§ **Your instructions**
In the data below, retype exactly the line that contains "end; simpl);" and every line after it, through the last.

§ **Record set**
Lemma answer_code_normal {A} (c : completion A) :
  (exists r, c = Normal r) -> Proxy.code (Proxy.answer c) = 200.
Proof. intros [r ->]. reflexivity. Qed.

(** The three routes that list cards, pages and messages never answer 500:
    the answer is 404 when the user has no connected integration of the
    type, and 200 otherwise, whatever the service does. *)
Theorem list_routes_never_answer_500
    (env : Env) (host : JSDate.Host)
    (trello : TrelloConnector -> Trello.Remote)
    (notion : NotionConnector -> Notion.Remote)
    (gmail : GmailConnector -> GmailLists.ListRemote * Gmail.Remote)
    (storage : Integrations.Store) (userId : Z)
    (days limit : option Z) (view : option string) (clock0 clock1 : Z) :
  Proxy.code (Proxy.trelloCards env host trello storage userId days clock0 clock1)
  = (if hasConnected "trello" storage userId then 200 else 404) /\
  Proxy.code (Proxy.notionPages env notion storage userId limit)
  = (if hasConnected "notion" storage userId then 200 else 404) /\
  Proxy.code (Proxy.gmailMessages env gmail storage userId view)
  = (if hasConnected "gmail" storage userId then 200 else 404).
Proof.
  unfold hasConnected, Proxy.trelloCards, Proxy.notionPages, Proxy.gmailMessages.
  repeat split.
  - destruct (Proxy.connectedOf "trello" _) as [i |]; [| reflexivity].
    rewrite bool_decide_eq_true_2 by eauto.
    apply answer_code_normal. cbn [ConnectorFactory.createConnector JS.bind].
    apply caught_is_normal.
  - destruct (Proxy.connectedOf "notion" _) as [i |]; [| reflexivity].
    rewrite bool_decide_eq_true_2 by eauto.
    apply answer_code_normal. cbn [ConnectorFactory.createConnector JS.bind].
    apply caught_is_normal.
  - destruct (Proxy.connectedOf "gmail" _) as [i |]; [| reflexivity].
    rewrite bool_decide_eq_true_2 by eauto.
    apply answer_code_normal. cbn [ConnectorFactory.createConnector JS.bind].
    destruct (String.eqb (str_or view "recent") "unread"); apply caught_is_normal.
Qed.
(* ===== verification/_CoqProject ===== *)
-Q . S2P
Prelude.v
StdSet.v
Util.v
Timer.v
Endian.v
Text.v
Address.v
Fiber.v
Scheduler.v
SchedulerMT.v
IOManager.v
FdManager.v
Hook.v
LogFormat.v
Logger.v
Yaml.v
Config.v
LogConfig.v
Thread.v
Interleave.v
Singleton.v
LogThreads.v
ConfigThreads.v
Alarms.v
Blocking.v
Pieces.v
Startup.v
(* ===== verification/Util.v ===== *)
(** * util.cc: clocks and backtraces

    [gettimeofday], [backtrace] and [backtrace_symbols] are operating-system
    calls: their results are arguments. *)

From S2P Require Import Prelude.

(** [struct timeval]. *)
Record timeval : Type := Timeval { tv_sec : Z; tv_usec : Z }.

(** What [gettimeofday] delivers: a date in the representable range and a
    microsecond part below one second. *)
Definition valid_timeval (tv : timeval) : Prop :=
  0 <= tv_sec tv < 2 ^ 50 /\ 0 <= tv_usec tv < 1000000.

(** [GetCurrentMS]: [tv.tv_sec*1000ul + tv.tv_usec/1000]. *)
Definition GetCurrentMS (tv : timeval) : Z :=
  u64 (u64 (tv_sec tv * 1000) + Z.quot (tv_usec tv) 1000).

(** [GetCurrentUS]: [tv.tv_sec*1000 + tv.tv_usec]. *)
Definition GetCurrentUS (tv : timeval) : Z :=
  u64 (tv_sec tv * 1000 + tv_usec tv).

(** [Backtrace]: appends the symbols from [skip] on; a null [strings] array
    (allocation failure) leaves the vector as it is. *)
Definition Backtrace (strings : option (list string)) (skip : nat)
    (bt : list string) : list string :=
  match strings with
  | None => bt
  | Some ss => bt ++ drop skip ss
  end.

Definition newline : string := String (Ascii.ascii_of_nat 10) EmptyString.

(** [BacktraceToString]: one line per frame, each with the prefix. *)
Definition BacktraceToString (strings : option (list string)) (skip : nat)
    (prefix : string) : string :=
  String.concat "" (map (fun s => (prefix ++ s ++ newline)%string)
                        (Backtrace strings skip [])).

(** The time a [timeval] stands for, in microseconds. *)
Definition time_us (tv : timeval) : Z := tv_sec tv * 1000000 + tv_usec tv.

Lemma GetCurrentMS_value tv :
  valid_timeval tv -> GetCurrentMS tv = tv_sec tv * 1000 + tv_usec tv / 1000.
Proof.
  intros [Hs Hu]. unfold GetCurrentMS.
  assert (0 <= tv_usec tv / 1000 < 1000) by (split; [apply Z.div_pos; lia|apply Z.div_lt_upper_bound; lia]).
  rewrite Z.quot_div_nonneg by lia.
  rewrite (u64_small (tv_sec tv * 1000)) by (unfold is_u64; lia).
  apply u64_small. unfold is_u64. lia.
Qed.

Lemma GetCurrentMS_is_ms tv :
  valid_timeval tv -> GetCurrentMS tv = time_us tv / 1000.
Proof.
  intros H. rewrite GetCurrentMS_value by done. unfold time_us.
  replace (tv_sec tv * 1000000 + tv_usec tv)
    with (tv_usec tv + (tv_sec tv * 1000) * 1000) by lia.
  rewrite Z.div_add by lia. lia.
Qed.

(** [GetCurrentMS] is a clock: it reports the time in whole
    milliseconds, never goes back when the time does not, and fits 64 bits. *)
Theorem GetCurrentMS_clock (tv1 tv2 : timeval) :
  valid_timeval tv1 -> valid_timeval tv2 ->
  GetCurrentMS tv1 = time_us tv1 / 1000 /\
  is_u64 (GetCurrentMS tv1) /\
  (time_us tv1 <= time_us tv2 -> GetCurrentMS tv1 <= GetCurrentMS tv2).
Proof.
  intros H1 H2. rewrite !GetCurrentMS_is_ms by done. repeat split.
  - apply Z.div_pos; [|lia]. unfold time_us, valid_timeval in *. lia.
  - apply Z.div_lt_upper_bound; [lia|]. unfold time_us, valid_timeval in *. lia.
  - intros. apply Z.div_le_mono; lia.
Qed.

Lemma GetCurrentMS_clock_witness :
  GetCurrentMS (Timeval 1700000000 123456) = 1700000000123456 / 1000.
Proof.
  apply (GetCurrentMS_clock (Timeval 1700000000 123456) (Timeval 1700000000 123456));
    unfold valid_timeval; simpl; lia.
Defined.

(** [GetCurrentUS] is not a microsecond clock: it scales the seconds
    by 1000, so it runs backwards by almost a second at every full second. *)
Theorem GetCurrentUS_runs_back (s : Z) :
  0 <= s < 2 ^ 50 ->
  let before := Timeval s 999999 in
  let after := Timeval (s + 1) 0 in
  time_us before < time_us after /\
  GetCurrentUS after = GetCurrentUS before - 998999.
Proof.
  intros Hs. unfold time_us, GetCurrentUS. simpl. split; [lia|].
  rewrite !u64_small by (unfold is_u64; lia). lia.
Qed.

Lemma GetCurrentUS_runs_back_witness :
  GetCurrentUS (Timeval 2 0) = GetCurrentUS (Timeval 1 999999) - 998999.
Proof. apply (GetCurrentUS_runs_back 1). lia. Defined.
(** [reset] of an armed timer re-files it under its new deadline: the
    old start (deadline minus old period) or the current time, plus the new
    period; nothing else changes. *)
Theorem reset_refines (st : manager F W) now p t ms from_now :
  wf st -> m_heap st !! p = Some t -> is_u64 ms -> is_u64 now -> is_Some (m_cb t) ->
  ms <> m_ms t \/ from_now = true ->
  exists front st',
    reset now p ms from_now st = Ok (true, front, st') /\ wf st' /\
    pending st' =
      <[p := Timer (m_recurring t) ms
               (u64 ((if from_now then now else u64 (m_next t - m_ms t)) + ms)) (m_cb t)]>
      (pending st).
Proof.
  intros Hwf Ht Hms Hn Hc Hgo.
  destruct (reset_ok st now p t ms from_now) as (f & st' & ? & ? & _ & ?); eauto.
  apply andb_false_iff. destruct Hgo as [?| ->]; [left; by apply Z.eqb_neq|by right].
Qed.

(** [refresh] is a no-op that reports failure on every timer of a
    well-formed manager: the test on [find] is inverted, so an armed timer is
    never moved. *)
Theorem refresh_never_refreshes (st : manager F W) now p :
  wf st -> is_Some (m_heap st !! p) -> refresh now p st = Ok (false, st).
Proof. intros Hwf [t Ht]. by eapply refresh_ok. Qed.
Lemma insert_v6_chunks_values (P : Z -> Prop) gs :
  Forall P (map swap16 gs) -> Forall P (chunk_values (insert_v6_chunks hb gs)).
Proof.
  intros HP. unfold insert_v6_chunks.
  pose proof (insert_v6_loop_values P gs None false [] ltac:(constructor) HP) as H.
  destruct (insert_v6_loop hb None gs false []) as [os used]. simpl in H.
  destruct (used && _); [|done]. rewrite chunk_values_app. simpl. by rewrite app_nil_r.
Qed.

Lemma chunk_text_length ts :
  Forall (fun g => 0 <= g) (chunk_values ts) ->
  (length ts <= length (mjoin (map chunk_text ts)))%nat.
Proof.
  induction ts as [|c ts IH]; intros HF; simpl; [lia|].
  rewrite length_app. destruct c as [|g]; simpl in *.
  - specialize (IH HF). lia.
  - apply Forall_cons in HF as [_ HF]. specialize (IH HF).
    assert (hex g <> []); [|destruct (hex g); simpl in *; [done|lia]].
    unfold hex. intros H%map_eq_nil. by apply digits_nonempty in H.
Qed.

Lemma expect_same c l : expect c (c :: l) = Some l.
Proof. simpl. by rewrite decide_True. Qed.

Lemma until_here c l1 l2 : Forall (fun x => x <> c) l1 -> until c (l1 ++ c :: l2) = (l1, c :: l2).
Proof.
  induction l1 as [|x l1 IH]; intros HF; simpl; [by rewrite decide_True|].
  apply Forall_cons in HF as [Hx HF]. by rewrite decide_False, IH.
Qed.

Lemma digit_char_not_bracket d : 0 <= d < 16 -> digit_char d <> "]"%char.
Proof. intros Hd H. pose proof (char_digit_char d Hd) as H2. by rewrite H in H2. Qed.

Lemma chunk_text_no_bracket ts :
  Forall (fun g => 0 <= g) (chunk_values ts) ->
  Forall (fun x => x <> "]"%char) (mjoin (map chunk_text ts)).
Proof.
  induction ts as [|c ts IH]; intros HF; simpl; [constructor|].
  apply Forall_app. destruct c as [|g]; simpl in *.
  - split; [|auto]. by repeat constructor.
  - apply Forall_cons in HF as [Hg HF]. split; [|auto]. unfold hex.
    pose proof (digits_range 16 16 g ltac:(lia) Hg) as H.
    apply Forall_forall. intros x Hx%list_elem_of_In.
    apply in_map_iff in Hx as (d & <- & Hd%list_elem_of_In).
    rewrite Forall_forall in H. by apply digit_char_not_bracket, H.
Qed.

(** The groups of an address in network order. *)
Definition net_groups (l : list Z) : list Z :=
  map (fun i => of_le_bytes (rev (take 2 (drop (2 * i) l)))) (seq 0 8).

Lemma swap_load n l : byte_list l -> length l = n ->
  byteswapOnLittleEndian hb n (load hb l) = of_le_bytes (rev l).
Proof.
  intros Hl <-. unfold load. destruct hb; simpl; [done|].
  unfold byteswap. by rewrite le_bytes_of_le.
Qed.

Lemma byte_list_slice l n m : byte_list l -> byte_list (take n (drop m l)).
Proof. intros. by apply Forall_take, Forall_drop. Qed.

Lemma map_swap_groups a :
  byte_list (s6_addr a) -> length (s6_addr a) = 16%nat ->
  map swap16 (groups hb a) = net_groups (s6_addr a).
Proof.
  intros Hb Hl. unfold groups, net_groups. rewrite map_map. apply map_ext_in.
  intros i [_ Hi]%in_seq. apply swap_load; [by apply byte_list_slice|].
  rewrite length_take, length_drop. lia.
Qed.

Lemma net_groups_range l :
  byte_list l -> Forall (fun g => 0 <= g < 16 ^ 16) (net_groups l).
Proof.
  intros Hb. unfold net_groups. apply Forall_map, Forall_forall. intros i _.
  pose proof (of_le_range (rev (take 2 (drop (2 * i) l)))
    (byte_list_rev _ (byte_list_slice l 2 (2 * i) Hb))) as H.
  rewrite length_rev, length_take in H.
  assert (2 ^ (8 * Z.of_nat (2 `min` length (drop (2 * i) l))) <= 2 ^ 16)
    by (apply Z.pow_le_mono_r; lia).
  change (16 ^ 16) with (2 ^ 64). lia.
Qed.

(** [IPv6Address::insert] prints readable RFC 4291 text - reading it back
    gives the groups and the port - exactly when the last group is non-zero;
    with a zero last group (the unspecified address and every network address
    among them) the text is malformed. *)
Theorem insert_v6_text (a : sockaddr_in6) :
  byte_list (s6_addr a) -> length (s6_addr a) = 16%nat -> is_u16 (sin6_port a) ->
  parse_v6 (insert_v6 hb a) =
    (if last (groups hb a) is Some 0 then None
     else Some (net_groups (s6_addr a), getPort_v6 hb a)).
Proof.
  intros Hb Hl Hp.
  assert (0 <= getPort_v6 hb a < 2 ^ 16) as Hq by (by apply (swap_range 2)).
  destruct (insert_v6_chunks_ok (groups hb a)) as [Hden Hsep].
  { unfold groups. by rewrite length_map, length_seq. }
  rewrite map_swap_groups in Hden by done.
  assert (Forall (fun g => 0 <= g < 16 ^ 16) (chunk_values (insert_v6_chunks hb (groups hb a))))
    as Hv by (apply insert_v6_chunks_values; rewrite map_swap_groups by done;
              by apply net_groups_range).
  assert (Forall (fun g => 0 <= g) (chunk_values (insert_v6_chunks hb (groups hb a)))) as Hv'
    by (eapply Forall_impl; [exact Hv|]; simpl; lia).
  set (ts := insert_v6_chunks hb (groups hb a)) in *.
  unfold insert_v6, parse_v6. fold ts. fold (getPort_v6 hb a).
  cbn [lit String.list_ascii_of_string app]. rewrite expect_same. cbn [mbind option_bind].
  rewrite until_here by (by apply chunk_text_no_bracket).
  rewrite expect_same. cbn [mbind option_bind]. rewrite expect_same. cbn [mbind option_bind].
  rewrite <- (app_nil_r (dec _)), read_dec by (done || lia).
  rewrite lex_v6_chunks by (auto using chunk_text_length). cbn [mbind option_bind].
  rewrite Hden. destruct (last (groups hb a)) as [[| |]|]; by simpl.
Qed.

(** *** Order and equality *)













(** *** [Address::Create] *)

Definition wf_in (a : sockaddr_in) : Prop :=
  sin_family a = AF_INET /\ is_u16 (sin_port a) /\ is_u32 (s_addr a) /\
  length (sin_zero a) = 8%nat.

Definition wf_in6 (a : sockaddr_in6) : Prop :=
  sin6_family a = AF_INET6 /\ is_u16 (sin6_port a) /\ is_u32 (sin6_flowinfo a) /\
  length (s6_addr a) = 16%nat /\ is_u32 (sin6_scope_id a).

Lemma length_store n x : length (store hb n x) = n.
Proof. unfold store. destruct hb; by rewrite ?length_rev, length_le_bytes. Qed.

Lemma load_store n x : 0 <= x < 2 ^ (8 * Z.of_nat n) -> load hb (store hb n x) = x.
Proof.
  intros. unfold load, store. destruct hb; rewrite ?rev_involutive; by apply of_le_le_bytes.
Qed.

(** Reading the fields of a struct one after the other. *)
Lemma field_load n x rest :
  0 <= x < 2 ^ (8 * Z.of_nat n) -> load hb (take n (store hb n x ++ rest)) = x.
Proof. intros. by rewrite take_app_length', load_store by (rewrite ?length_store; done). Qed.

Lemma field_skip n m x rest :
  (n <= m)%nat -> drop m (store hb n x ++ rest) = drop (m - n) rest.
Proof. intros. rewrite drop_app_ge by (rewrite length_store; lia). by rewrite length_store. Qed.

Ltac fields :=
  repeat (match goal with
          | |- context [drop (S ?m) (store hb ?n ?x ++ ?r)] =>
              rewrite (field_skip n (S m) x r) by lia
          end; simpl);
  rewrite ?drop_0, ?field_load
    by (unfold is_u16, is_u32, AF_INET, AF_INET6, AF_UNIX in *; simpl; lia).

§ **Task answer**
          end; simpl);
  rewrite ?drop_0, ?field_load
    by (unfold is_u16, is_u32, AF_INET, AF_INET6, AF_UNIX in *; simpl; lia).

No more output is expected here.